(* ===== verification/SegmentedClient.v ===== *)
(** A thread that uses a segmented cache alone (src/sync/segment.rs): the methods of
    [SegmentedCache] hash the key, select its segment and make there the call that
    the method of the same name of [Cache] makes; those on the whole cache go
    through the segments.  The segmented cache refines the same abstract cache as
    one [Cache] does. *)
From S2P Require Import Prelude Common FrequencySketch Deque Time Housekeeper EntryInfo Concurrent Deques.
From S2P Require Import TimerWheel Policy Invalidator Inner BaseCache InnerInv InnerRemove Admission Scan Maintenance Operations System.
From S2P Require Import HashTableRefines Guarantees ValueInitializer SegmentedCache CacheApi EntrySelector Client.

Section segmented_api.
Context {K V E : Type} `{Countable K}.
(** The configuration of the segments. *)
Variable scfg : Config K V.
Variable default : V.
Implicit Type sc : SegmentedOf (Cache K V).

(** The key a request is about; [None] for those on the whole cache. *)
Definition request_key (q : request (K := K) (V := V) E) : option K :=
  match q with
  | QContains key | QGet key | QInsert key _ | QInvalidate key | QRemove key | QGetWith _ key _ | QGetWithIf key _ _
  | QOptionallyGetWith _ key _ | QTryGetWith _ _ key _ | QEntry _ key _ => Some key
  | QInvalidateAll | QRunPendingTasks => None
  end.

Definition on_cache sc (i : nat) (f : Cache K V -> res (Cache K V * reply (K := K) (V := V) E)) : res (SegmentedOf (Cache K V) * reply E) :=
  c ← expect_some OutOfBounds (segments sc !! i);
  '(c, a) ← f c;
  Ok (mkSegmented (desired_capacity sc) (<[i := c]> (segments sc)) (sc_shift sc), a).

(** A call on the whole cache runs in segment [i] with [ces i], one on a key with
    [ces 0]. *)
Definition sc_serve sc (ces : nat -> CallEnv) (q : request E) : res (SegmentedOf (Cache K V) * reply E) :=
  match request_key q with
  | Some key => on_cache sc (select_index sc (hash_of scfg key)) (fun c => serve scfg default c (ces O) q)
  | None =>
      sc ← foldM (fun sc i => '(sc, _) ← on_cache sc i (fun c => serve scfg default c (ces i) q); Ok sc) sc (seq 0 (length (segments sc)));
      Ok (sc, AUnit)
  end.

Fixpoint sc_serve_all sc (qs : list ((nat -> CallEnv) * request E)) : res (SegmentedOf (Cache K V) * list (reply E)) :=
  match qs with
  | [] => Ok (sc, [])
  | (ces, q) :: qs => '(sc, a) ← sc_serve sc ces q; '(sc, l) ← sc_serve_all sc qs; Ok (sc, a :: l)
  end.
End segmented_api.

Definition segmented_caches {K V} `{Countable K} (cfg : Config K V) (num_segments : Z) (listener : option (K -> V -> RemovalCause -> bool))
    (config : HousekeeperConfig) (invalidator_enabled : bool) (t0 : nat -> Instant) : res (SegmentedOf (Cache K V)) :=
  new_segmented cfg num_segments (fun i => cache_with_everything listener config invalidator_enabled (t0 i)).

(** ** What the abstract cache allows depends on the binding of the key only *)
Section locality.
Context {K V : Type} `{Countable K}.
Variables (cfg : Config K V) (shift : Z).
Implicit Types (m : gmap K (V * Instant)) (ce : CallEnv).
#[local] Notation home_of key := (home (hasher cfg) shift key).
#[local] Notation part_of i m := (part (hasher cfg) shift i m).

(** [m'] is [m] with the part of segment [i] replaced. *)
Definition changes_part (i : nat) m m1 m' : Prop := part_of i m' = m1 /\ forall j, j <> i -> part_of j m' = part_of j m.
Lemma part_same i m : changes_part i m (part_of i m) m.
Proof. by split. Qed.
Lemma part_put m key v ts : changes_part (home_of key) m (put cfg (part_of (home_of key) m) key v ts) (put cfg m key v ts).
Proof.
  unfold put. destruct (is_map_disabled cfg); [apply part_same|]. split; [apply part_insert|]. intros j Hj. by apply part_insert_other.
Qed.
Lemma part_forget m key : changes_part (home_of key) m (delete key (part_of (home_of key) m)) (delete key m).
Proof. split; [by rewrite part_delete, decide_True|]. intros j Hj. by rewrite part_delete, decide_False. Qed.
Lemma part_current m key v now : current cfg (part_of (home_of key) m) key v now -> current cfg m key v now.
Proof. unfold current. by rewrite part_lookup. Qed.
Hint Resolve part_same part_put part_forget part_current : core.

Lemma init_local {E} m ce key ignore_if khit k (out : option (V + E)) u m1 :
  init_allowed cfg (part_of (home_of key) m) ce key ignore_if khit k out u m1 ->
  exists m', init_allowed cfg m ce key ignore_if khit k out u m' /\ changes_part (home_of key) m m1 m'.
Proof. intros [v Hc Hr|v Hc Hr|v Ho|e Ho|Ho]; eexists; (split; [|by auto]); constructor; auto. Qed.

Lemma compute_local {E} m ce key (f : option (Entry K V) -> option (Op V + E)) u m1 :
  compute_spec cfg (part_of (home_of key) m) ce key f u m1 ->
  exists m', compute_spec cfg m ce key f u m' /\ changes_part (home_of key) m m1 m'.
Proof.
  intros (seen & Hs & Ha). assert (Hs' : forall v, seen = Some v -> current cfg m key v (get_now ce)) by auto.
  destruct Ha as [Ho|e Ho|Ho|v Ho|o Ho Hv]; eexists; (split; [exists seen; split; [exact Hs'|]|by auto]); constructor; try done.
  by rewrite part_lookup in Hv.
Qed.

Lemma allowed_local {E} default m ce (q : request E) key a m1 :
  request_key q = Some key -> allowed cfg default (part_of (home_of key) m) ce q a m1 ->
  exists m', allowed cfg default m ce q a m' /\ changes_part (home_of key) m m1 m'.
Proof.
  intros Hq Ha.
  assert (Hinit : forall E' ignore_if khit k (out : option (V + E')) (f : unwind (Entry K V + E') -> reply E),
    (exists u, init_allowed cfg (part_of (home_of key) m) ce key ignore_if khit k out u m1 /\ a = f u) ->
    exists m', (exists u, init_allowed cfg m ce key ignore_if khit k out u m' /\ a = f u) /\ changes_part (home_of key) m m1 m').
  { intros E' ignore_if khit k out f (u & Hu & ->). apply init_local in Hu as (m' & Hu & Hm). eauto. }
  assert (Hcomp : forall E' (g : option (Entry K V) -> option (Op V + E')) (f : unwind (CompResult K V + E') -> reply E),
    (exists u, compute_spec cfg (part_of (home_of key) m) ce key g u m1 /\ a = f u) ->
    exists m', (exists u, compute_spec cfg m ce key g u m' /\ a = f u) /\ changes_part (home_of key) m m1 m').
  { intros E' g f (u & Hu & ->). apply compute_local in Hu as (m' & Hu & Hm). eauto. }
  destruct q as [k|k|k v|k|k| | |by_ref k init|k init p|by_ref k init|by_ref ty k init|by_ref k [f|f|f| |x|init|init p|init|ty init]];
    try done; cbn in Hq; injection Hq as ->; cbn [allowed select_allowed] in Ha |- *; try (by apply Hinit); try (by apply Hcomp).
  - destruct Ha as (-> & b & -> & Hb). exists m. split; [|done]. split; [done|]. exists b. split; [done|].
    intros Ht. destruct (Hb Ht) as [v Hv]. eauto.
  - destruct Ha as (-> & o & -> & Hb). exists m. split; [|done]. split; [done|]. exists o. eauto.
  - destruct Ha as (-> & ->). eauto.
  - destruct Ha as (-> & ->). eauto.
  - destruct Ha as (-> & o & -> & Hb). exists (delete key m). split; [|done]. split; [done|]. exists o. by rewrite part_lookup in Hb.
Qed.
End locality.

(** ** Every segment serves its keys *)
Section segmented_client.
Context {K V E : Type} `{Countable K}.
Variable scfg : Config K V.
Context (Huser : user_ok scfg) (Hsafe : sketch_safe scfg) (Hhash : forall k, 0 <= hasher scfg k < 2 ^ 64).
Variables (default : V) (e : nat).
Context (He : (e <= 64)%nat).
Implicit Types (m : gmap K (V * Instant)) (n : Z) (sc : SegmentedOf (Cache K V)).
#[local] Notation shift := (64 - Z.of_nat e).
#[local] Notation part_of i m := (part (hasher scfg) shift i m).
#[local] Notation home_of key := (home (hasher scfg) shift key).

Record sc_inv n m sc : Prop := {
  sci_len : length (segments sc) = (2 ^ e)%nat;
  sci_shift : sc_shift sc = shift;
  sci_segs : forall i c, segments sc !! i = Some c -> client_inv scfg n (part_of i m) ∅ c
}.

(** A request to one segment, by what it changes in the map. *)
Lemma on_cache_returns n m sc i ce (q : request E) :
  sc_inv n m sc -> n < MAX_WRITES -> call_env_ok ce -> (i < 2 ^ e)%nat ->
  returns (on_cache sc i (fun c => serve scfg default c ce q)) (fun r => exists m1,
    allowed scfg default (part_of i m) ce q (snd r) m1 /\
    forall m', changes_part scfg shift i m m1 m' -> sc_inv (n + 1) m' (fst r)).
Proof.
  intros [Hl Hs Hseg] Hn Hce Hi. unfold on_cache. rewrite <- Hl in Hi. destruct (lookup_lt_is_Some_2 _ _ Hi) as [c Hc]. rewrite Hc. cbn [expect_some mbind res_bind].
  eapply returns_bind; [by apply (serve_returns scfg Huser Hsafe default n (part_of i m) ce Hn Hce c q), Hseg|].
  intros [c' a] (m1 & I & Ha). apply returns_ok. exists m1. split; [exact Ha|]. intros m' [Hi' Hj'].
  split; cbn [segments sc_shift fst]; [by rewrite length_insert|done|].
  intros j c1 Hj. destruct (insert_cases _ _ _ _ _ Hj) as [[-> ->]|[Hne Hj2]].
  - by rewrite Hi'.
  - rewrite Hj' by done. by apply client_inv_mono, Hseg.
Qed.

Lemma sc_inv_mono n m sc : sc_inv n m sc -> sc_inv (n + 1) m sc.
Proof. intros [Hl Hs Hseg]. split; [done..|]. intros i c Hc. by apply client_inv_mono, Hseg. Qed.

Lemma whole_segments_returns n m ces (q : request E) : forall l sc,
  sc_inv n m sc -> n <= MAX_WRITES -> (forall i, call_env_ok (ces i)) -> q = QInvalidateAll \/ q = QRunPendingTasks ->
  Forall (fun i => (i < 2 ^ e)%nat) l ->
  returns (foldM (fun sc i => '(sc, _) ← on_cache sc i (fun c => serve scfg default c (ces i) q); Ok sc) sc l) (sc_inv n m).
Proof.
  induction l as [|i l IH]; intros sc I Hn Hce Hq Hl; cbn [foldM]; [by apply returns_ok|]. apply Forall_cons in Hl as [Hi Hl].
  destruct I as [Hlen Hs Hseg]. assert (Hi' : (i < length (segments sc))%nat) by (by rewrite Hlen).
  destruct (lookup_lt_is_Some_2 _ _ Hi') as [c Hc].
  destruct (whole_returns scfg Hsafe default n (part_of i m) (ces i) (Hce i) c q (Hseg _ _ Hc) Hn Hq) as ([c' a] & E1 & I' & _).
  assert (Ho : on_cache sc i (fun c => serve scfg default c (ces i) q) = Ok (mkSegmented (desired_capacity sc) (<[i := c']> (segments sc)) (sc_shift sc), a))
    by (unfold on_cache; rewrite Hc; cbn [expect_some mbind res_bind]; by rewrite E1).
  rewrite Ho. cbn [mbind res_bind]. apply IH; try done. split; cbn [segments sc_shift]; [by rewrite length_insert|done|].
  intros j c1 Hj. destruct (insert_cases _ _ _ _ _ Hj) as [[-> ->]|[Hne Hj2]]; [done|by apply Hseg].
Qed.

Lemma sc_serve_returns n m sc ces (q : request E) :
  sc_inv n m sc -> n < MAX_WRITES -> (forall i, call_env_ok (ces i)) ->
  returns (sc_serve scfg default sc ces q) (fun r => exists m', sc_inv (n + 1) m' (fst r) /\ allowed scfg default m (ces O) q (snd r) m').
Proof.
  intros I Hn Hce. unfold sc_serve. destruct (request_key q) as [key|] eqn:Hq.
  - assert (Hsel : select_index sc (hash_of scfg key) = home_of key) by (unfold select_index; by rewrite (sci_shift _ _ _ I)).
    rewrite Hsel. eapply returns_mono; [apply (on_cache_returns n m sc _ (ces O) q I Hn (Hce O)); by apply home_lt|].
    intros [sc' a] (m1 & Ha & I'). destruct (allowed_local scfg shift default m _ q key a m1 Hq Ha) as (m' & Ha' & Hm'). eauto.
  - assert (Hq' : q = QInvalidateAll \/ q = QRunPendingTasks) by (destruct q; auto; done).
    eapply returns_bind; [apply (whole_segments_returns n m ces q); [done|lia|done|done|]|].
    + apply Forall_forall. intros i [_ Hi]%elem_of_seq. rewrite (sci_len _ _ _ I) in Hi. exact Hi.
    + intros sc' I'. apply returns_ok. exists m. split; [by apply sc_inv_mono|]. by destruct Hq' as [-> | ->].
Qed.

Lemma sc_serve_all_returns : forall (qs : list ((nat -> CallEnv) * request E)) n m sc,
  sc_inv n m sc -> n + Z.of_nat (length qs) <= MAX_WRITES -> Forall (fun q => forall i, call_env_ok (fst q i)) qs ->
  returns (sc_serve_all scfg default sc qs) (fun r => exists m', sc_inv (n + Z.of_nat (length qs)) m' (fst r) /\
    all_allowed scfg default m ((fun q => (fst q O, snd q)) <$> qs) (snd r) m').
Proof.
  induction qs as [|[ces q] qs IH]; intros n m sc I Hn Hqs; cbn [sc_serve_all length] in *.
  { apply returns_ok. exists m. rewrite Z.add_0_r. done. }
  apply Forall_cons in Hqs as [Hq Hqs]. eapply returns_bind; [apply (sc_serve_returns n m sc ces q I); [lia|exact Hq]|].
  intros [sc1 a] (m1 & I1 & Ha). cbn [fst snd] in *. eapply returns_bind; [apply (IH _ _ _ I1); [lia|done]|].
  intros [sc2 l] (m2 & I2 & Hl). cbn [fst snd] in *. apply returns_ok. exists m2.
  replace (n + Z.of_nat (S (length qs))) with (n + 1 + Z.of_nat (length qs)) by lia. split; [done|]. by exists m1.
Qed.
End segmented_client.

Section claim.
Context {K V E : Type} `{Countable K}.
Variables (cfg : Config K V) (default : V) (num_segments : Z) (listener : option (K -> V -> RemovalCause -> bool)) (config : HousekeeperConfig)
  (inv_on : bool) (t0 : nat -> Instant).
#[local] Notation scfg := (segment_config cfg (next_power_of_two num_segments)).
Context (Hhash : forall k, 0 <= hasher cfg k < 2 ^ 64) (Hnum : 0 < num_segments <= 2 ^ 63) (Huser : user_ok scfg) (Hsafe : sketch_safe scfg)
  (Ht0 : forall i, instant_ok (t0 i)) (Hrep : 0 <= cfg_max_log_sync_repeats config).

End claim.

(** Two segments, a key in each. *)
Module Witnesses.
Definition seg_start : SegmentedOf (Cache Z Z) := mkSegmented (Some 4) [mkCache Sample.start ∅; mkCache Sample.start ∅] 63.
Definition seg_script : list ((nat -> CallEnv) * request (K := Z) (V := Z) string) :=
  [(fun _ => Client.Witnesses.at_time 1, QInsert 1 10); (fun _ => Client.Witnesses.at_time 2, QGetWith false (2 ^ 63) (Some 20));
   (fun _ => Client.Witnesses.at_time 3, QRunPendingTasks); (fun _ => Client.Witnesses.at_time 4, QRemove (2 ^ 63))].
(** The value is found in its segment and removed from it. *)
Example segmented_script_runs :
  snd <$> sc_serve_all SegmentedCache.Witnesses.half 0 seg_start seg_script = Ok [AUnit; AValue (Some 20); AUnit; AValue (Some 20)].
Proof. vm_compute. reflexivity. Qed.
End Witnesses.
____________________
▸ Required work
Quote the data above from the line containing "sc_inv n m sc -> n <= MAX_WRITES" to the line containing "intros I Hn", inclusive, and stop.

▸ Solution to this problem
  sc_inv n m sc -> n <= MAX_WRITES -> (forall i, call_env_ok (ces i)) -> q = QInvalidateAll \/ q = QRunPendingTasks ->
  Forall (fun i => (i < 2 ^ e)%nat) l ->
  returns (foldM (fun sc i => '(sc, _) ← on_cache sc i (fun c => serve scfg default c (ces i) q); Ok sc) sc l) (sc_inv n m).
Proof.
  induction l as [|i l IH]; intros sc I Hn Hce Hq Hl; cbn [foldM]; [by apply returns_ok|]. apply Forall_cons in Hl as [Hi Hl].
  destruct I as [Hlen Hs Hseg]. assert (Hi' : (i < length (segments sc))%nat) by (by rewrite Hlen).
  destruct (lookup_lt_is_Some_2 _ _ Hi') as [c Hc].
  destruct (whole_returns scfg Hsafe default n (part_of i m) (ces i) (Hce i) c q (Hseg _ _ Hc) Hn Hq) as ([c' a] & E1 & I' & _).
  assert (Ho : on_cache sc i (fun c => serve scfg default c (ces i) q) = Ok (mkSegmented (desired_capacity sc) (<[i := c']> (segments sc)) (sc_shift sc), a))
    by (unfold on_cache; rewrite Hc; cbn [expect_some mbind res_bind]; by rewrite E1).
  rewrite Ho. cbn [mbind res_bind]. apply IH; try done. split; cbn [segments sc_shift]; [by rewrite length_insert|done|].
  intros j c1 Hj. destruct (insert_cases _ _ _ _ _ Hj) as [[-> ->]|[Hne Hj2]]; [done|by apply Hseg].
Qed.

Lemma sc_serve_returns n m sc ces (q : request E) :
  sc_inv n m sc -> n < MAX_WRITES -> (forall i, call_env_ok (ces i)) ->
  returns (sc_serve scfg default sc ces q) (fun r => exists m', sc_inv (n + 1) m' (fst r) /\ allowed scfg default m (ces O) q (snd r) m').
Proof.
  intros I Hn Hce. unfold sc_serve. destruct (request_key q) as [key|] eqn:Hq.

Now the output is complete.